The Octopus by Philip Blackley

Phylum Mollusca: The octopus is part of the family Phylum Mollusca and is part of the class Cephalopods. This class of molluscs have the muscular foot in the form of tentacles on their head. Most cephalopods are active predators and eat other living things. They do not have external shells, except the nautilus, and they are the most intelligent of the invertebrates. They all move by jet propulsion. Characteristics: The word octopus is of Greek origin and it means “eight-footed”. It has eight flexible arms, which trail behind it. Most species of octopus have no skeleton and this allows them to squeeze through tight spaces. An octopus has a hard beak with its mouth in the middle of its arms. They are bilaterally symmetrical with two eyes and four sets of limbs, like all other cephalopods. They are very intelligent creatures. In the wild they can build traps and to escape from predators they spit out an inkyblack substance and some can even change colour to blend in with their surroundings such as the Blue-Ringed Octopus. The octopus’s arms are very different to those of a squid. An octopus’s arms are muscular and usually have suction cups on the underside. Octopuses are completely soft which allows them to fit through narrow slits in rocks. This however makes them extremely vulnerable to predators. They have a very short life expectancy, with some of the smaller species surviving for only six months and the larger living for up to five years. The cause of death is reproduction. The males can only live for a few months after mating and the females die shortly after their eggs hatch. They do not eat while taking care of their un-hatched eggs but they do not die of starvation. They are killed by endocrine secretions from the optic glands as a genetically programmed death.

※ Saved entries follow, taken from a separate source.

(* ===== verification/ValuesProps.v ===== *)
(** * ValuesProps: the order of SQL values

    What dataflow relies on of its values ([DfVal]): equality, order and hashing fit
    together on the values of columns whose numbers are of one type and whose strings
    and times are of one type ([values_ordered]); a timestamp keeps its parts
    ([timestamp_parts]); a float survives widening ([f32_roundtrip]).  Across types the
    order is not transitive ([int_double_intransitive]), and values of types that are
    only passed through are not even equal to themselves ([pass_through_unequal]). *)
From stdpp Require Import gmap.
From S2P Require Import Prelude Result Records OpGrouped MySqlTime Values.
Local Open Scope Z_scope.

(** ** Total order of floats *)
Section total_cmp.
Context (f : Fmt) (Hmw : 0 < mw f) (Hew : 1 < ew f).
#[local] Abbreviation w := (ew f + mw f).

Lemma sign_bit_pos : 0 < sign_bit f.
Proof using Hmw Hew. unfold sign_bit. apply Z.pow_pos_nonneg; lia. Qed.
Lemma as_signed_range b : float_wf f b → - sign_bit f ≤ as_signed f b < sign_bit f.
Proof using. unfold float_wf, as_signed, is_negative. intros Hb. destruct (Z.leb_spec (sign_bit f) b); lia. Qed.
Lemma total_key_pos b : float_wf f b → 0 ≤ as_signed f b → total_key f b = as_signed f b.
Proof using Hmw Hew.
  intros Hb Hp. apply as_signed_range in Hb. unfold total_key. rewrite (Z.shiftr_div_pow2 _ w) by lia.
  rewrite Z.div_small by (unfold sign_bit in Hb; lia). apply Z.lxor_0_r.
Qed.
Lemma total_key_neg b : float_wf f b → as_signed f b < 0 → total_key f b = Z.lxor (as_signed f b) (Z.ones w).
Proof using Hmw Hew.
  intros Hb Hn. apply as_signed_range in Hb. pose proof sign_bit_pos. unfold total_key. f_equal.
  rewrite (Z.shiftr_div_pow2 _ w) by lia. fold (sign_bit f).
  replace (as_signed f b / sign_bit f) with (-1) by (apply Z.div_unique with (as_signed f b + sign_bit f); lia).
  replace (-1 mod (2 * sign_bit f)) with (2 * sign_bit f - 1) by (apply Z.mod_unique with (-1); lia).
  rewrite Z.shiftr_div_pow2 by lia. rewrite Z.ones_equiv. unfold sign_bit. change (2 ^ 1) with 2.
  symmetry. apply Z.div_unique with 1; lia.
Qed.
Lemma total_key_inj a b : float_wf f a → float_wf f b → total_key f a = total_key f b → a = b.
Proof using Hmw Hew.
  intros Ha Hb Hk. assert (as_signed f a = as_signed f b) as Hs.
  { destruct (Z.lt_ge_cases (as_signed f a) 0) as [Na|Pa], (Z.lt_ge_cases (as_signed f b) 0) as [Nb|Pb].
    - rewrite !total_key_neg in Hk by done. apply (f_equal (λ z, Z.lxor z (Z.ones w))) in Hk.
      by rewrite !Z.lxor_assoc, Z.lxor_nilpotent, !Z.lxor_0_r in Hk.
    - rewrite total_key_neg, total_key_pos in Hk by done. assert (¬ 0 ≤ Z.lxor (as_signed f a) (Z.ones w)); [|lia].
      rewrite Z.lxor_nonneg. assert (0 ≤ Z.ones w) by (rewrite Z.ones_equiv; pose proof sign_bit_pos; unfold sign_bit in *; lia). lia.
    - rewrite total_key_pos, total_key_neg in Hk by done. assert (¬ 0 ≤ Z.lxor (as_signed f b) (Z.ones w)); [|lia].
      rewrite Z.lxor_nonneg. assert (0 ≤ Z.ones w) by (rewrite Z.ones_equiv; pose proof sign_bit_pos; unfold sign_bit in *; lia). lia.
    - by rewrite !total_key_pos in Hk. }
  unfold float_wf, as_signed, is_negative in *. destruct (Z.leb_spec (sign_bit f) a), (Z.leb_spec (sign_bit f) b); lia.
Qed.
End total_cmp.

(** ** Keys *)
Lemma cmp_singletons (a b : list Z) : cmp ((λ c, [c]) <$> a) ((λ c, [c]) <$> b) = cmp a b.
Proof.
  revert b. induction a as [|x a IH]; intros [|y b]; [done..|]. csimpl.
  change (then_cmp (then_cmp (x ?= y) Eq) (cmp ((λ c, [c]) <$> a) ((λ c, [c]) <$> b)) = then_cmp (x ?= y) (cmp a b)).
  rewrite IH. by destruct (x ?= y).
Qed.
Lemma cmp_pair (k : Z) (a b : list Z) : cmp [[k]; a] [[k]; b] = cmp a b.
Proof.
  change (then_cmp (then_cmp (k ?= k) Eq) (then_cmp (cmp a b) Eq) = cmp a b). rewrite Z.compare_refl. by destruct (cmp a b).
Qed.
Lemma cmp_tag (k : Z) (a b : list (list Z)) : cmp ([k] :: a) ([k] :: b) = cmp a b.
Proof. change (then_cmp (then_cmp (k ?= k) Eq) (cmp a b) = cmp a b). by rewrite Z.compare_refl. Qed.
Lemma cmp_one (a b : Z) : cmp [a] [b] = (a ?= b).
Proof. change (then_cmp (a ?= b) Eq = (a ?= b)). by destruct (a ?= b). Qed.

Section order.
Context `{!Unicode} `{!DecimalOps D} `{!DateTimeOps T} `{Duration Du}.
Context (parse_timestamp : list Z → option (TimestampTz T)) (parse_time : list Z → option MySqlTime).
#[local] Abbreviation V := (DfValue D T).
#[local] Abbreviation df_eq := (df_eq (Du:=Du) parse_timestamp parse_time).
#[local] Abbreviation df_cmp := (df_cmp (Du:=Du) parse_timestamp parse_time).
#[local] Abbreviation df_hash := (df_hash (Du:=Du)).
Implicit Types (u v w : V).

(** The types of numbers, and of strings and times, that values are compared across. *)
Inductive NumClass := NcInt | NcFloat | NcDouble | NcNumeric.
Inductive TextClass := TcText (c : Collation) | TcTimestamp | TcTime.
(** Values of columns with one type of each; of any type without a class. *)
Definition typed (n : NumClass) (t : TextClass) v : Prop :=
  match v with
  | VNone | VMax | VByteArray _ | VBitVector _ => True
  | VInt _ | VUnsignedInt _ => n = NcInt
  | VFloat b => n = NcFloat ∧ float_wf f32 b
  | VDouble b => n = NcDouble ∧ float_wf f64 b
  | VNumeric _ => n = NcNumeric
  | VText _ c | VTinyText _ c => t = TcText c
  | VTimestampTz _ => t = TcTimestamp
  | VTime _ => t = TcTime
  | VArray _ _ _ | VPassThrough _ _ => False
  end.

Definition time_key (t : MySqlTime) : list Z :=
  [bit (MySqlTime.is_positive t); hour (D:=Du) t; minutes (D:=Du) t; seconds (D:=Du) t; microseconds (D:=Du) t].
(** What a value compares as. *)
Definition value_key v : list (list Z) :=
  match v with
  | VNone => [[0]]
  | VInt i | VUnsignedInt i => [[1]; [i]]
  | VFloat b => [[3]; [total_key f32 b]]
  | VDouble b => [[4]; [total_key f64 b]]
  | VText s c | VTinyText s c => [5] :: match c with Utf8 => (λ c, [c]) <$> s | Citext => to_lower <$> s end
  | VTimestampTz ts => [[7]; [instant (datetime ts)]]
  | VTime t => [[8]; time_key t]
  | VByteArray b => [[9]; b]
  | VNumeric d => [[10]; [dec_units d]]
  | VBitVector bits => [[11]; bit <$> bits]
  | VArray _ _ _ | VPassThrough _ _ => []
  | VMax => [[14]]
  end.

Lemma time_cmp_key a b : time_cmp (D:=Du) a b = cmp (time_key a) (time_key b).
Proof.
  unfold MySqlTime.time_cmp, time_key.
  set (a1 := hour a). set (b1 := hour b). set (a2 := minutes a). set (b2 := minutes b). set (a3 := seconds a).
  set (b3 := seconds b). set (a4 := microseconds a). set (b4 := microseconds b).
  change (then_cmp (bool_cmp (MySqlTime.is_positive a) (MySqlTime.is_positive b))
    (then_cmp (a1 ?= b1) (then_cmp (a2 ?= b2) (then_cmp (a3 ?= b3) (a4 ?= b4)))) =
    then_cmp (bit (MySqlTime.is_positive a) ?= bit (MySqlTime.is_positive b))
    (then_cmp (a1 ?= b1) (then_cmp (a2 ?= b2) (then_cmp (a3 ?= b3) (then_cmp (a4 ?= b4) Eq))))).
  by destruct (MySqlTime.is_positive a), (MySqlTime.is_positive b), (a1 ?= b1), (a2 ?= b2), (a3 ?= b3), (a4 ?= b4).
Qed.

Octopuses have three hearts. Two pump blood through each of the two gills, while the third pumps blood through the body. Octopus blood contains a copper-rich protein hemocyanin which is used to transport oxygen. Although it is less capable under normal conditions than haemoglobin in vertebrates, in cold conditions with low oxygen pressure, hemocyanin is more efficient at transporting oxygen. The hemocyanin is dissolved in the plasma instead of being bound in red blood cells and this gives the blood a blue colour. Octopuses draw water into their mantle cavity where it passes through its gills. Evading Predators: The octopus’s first choice of defence is to hide or not be recognised as an octopus. If it is spotted by a predator it tries fast escape, ink sacs, camouflage and automating limbs. Almost all octopuses can secrete a thick black ink to provide a black cloud to escape. This ink is coloured by melanin which is the same as that which is the same chemical that gives humans their hair and skin colour. The ink is said to have a dull smell which makes it easier to evade sharks, which depend on smell to hunt. Camouflage is created by special skin cells that can change the colour, the opacity and the reflectiveness of the outer skin. These cells can contain yellow, orange, red brown or black pigments. Most species have three of these colours but some can have two or four depending on their surrounding habitat. The colour changing ability can also be used to warn other octopuses. The Great Blue-Ringed octopus turns bright yellow when it feels provoked. Some species of octopus can change the texture of their skin to look like rock of seaweed. This is achieved by the muscles in their arms contracting. Some octopuses can use automating limbs for defence like lizards. They are able to detach an arm and this distracts the attacker. There are also a few species that can imitate dangerous predators like lionfish, eels and sea snakes, such as the Mimic Octopus. Small octopuses can travel with shells that they collect for protection.

Senses and Moving: Octopuses have very good eyesight but they do not have colour vision. This however does not affect them much as they hunt in dark areas. They also have a very good sense of touch. They are able to taste what it is touching through chemoreceptors in the suction cups on their arms. They are able to tell if their arms are stretched out or not but they cannot tell where their arms are. There is a connection between the brain and the arms but it is the nerve cords in the arms that control them, there is no connection however to tell the brain that the arms are doing what it has told them to do. This means that they can only know if they look at their arms visually. Octopuses move about by crawling and swimming. They crawl by walking on their arms and they use this to slowly avoid predators. They swim by jet propulsion. They shoot a jet of water from a contractile mantle and aim using a muscular siphon. The mantle is an important feature of all molluscs and often looks like a cloak or it forms flaps. The siphon is the part of the mantle that water is directed around the body for various uses such as feeding and breathing.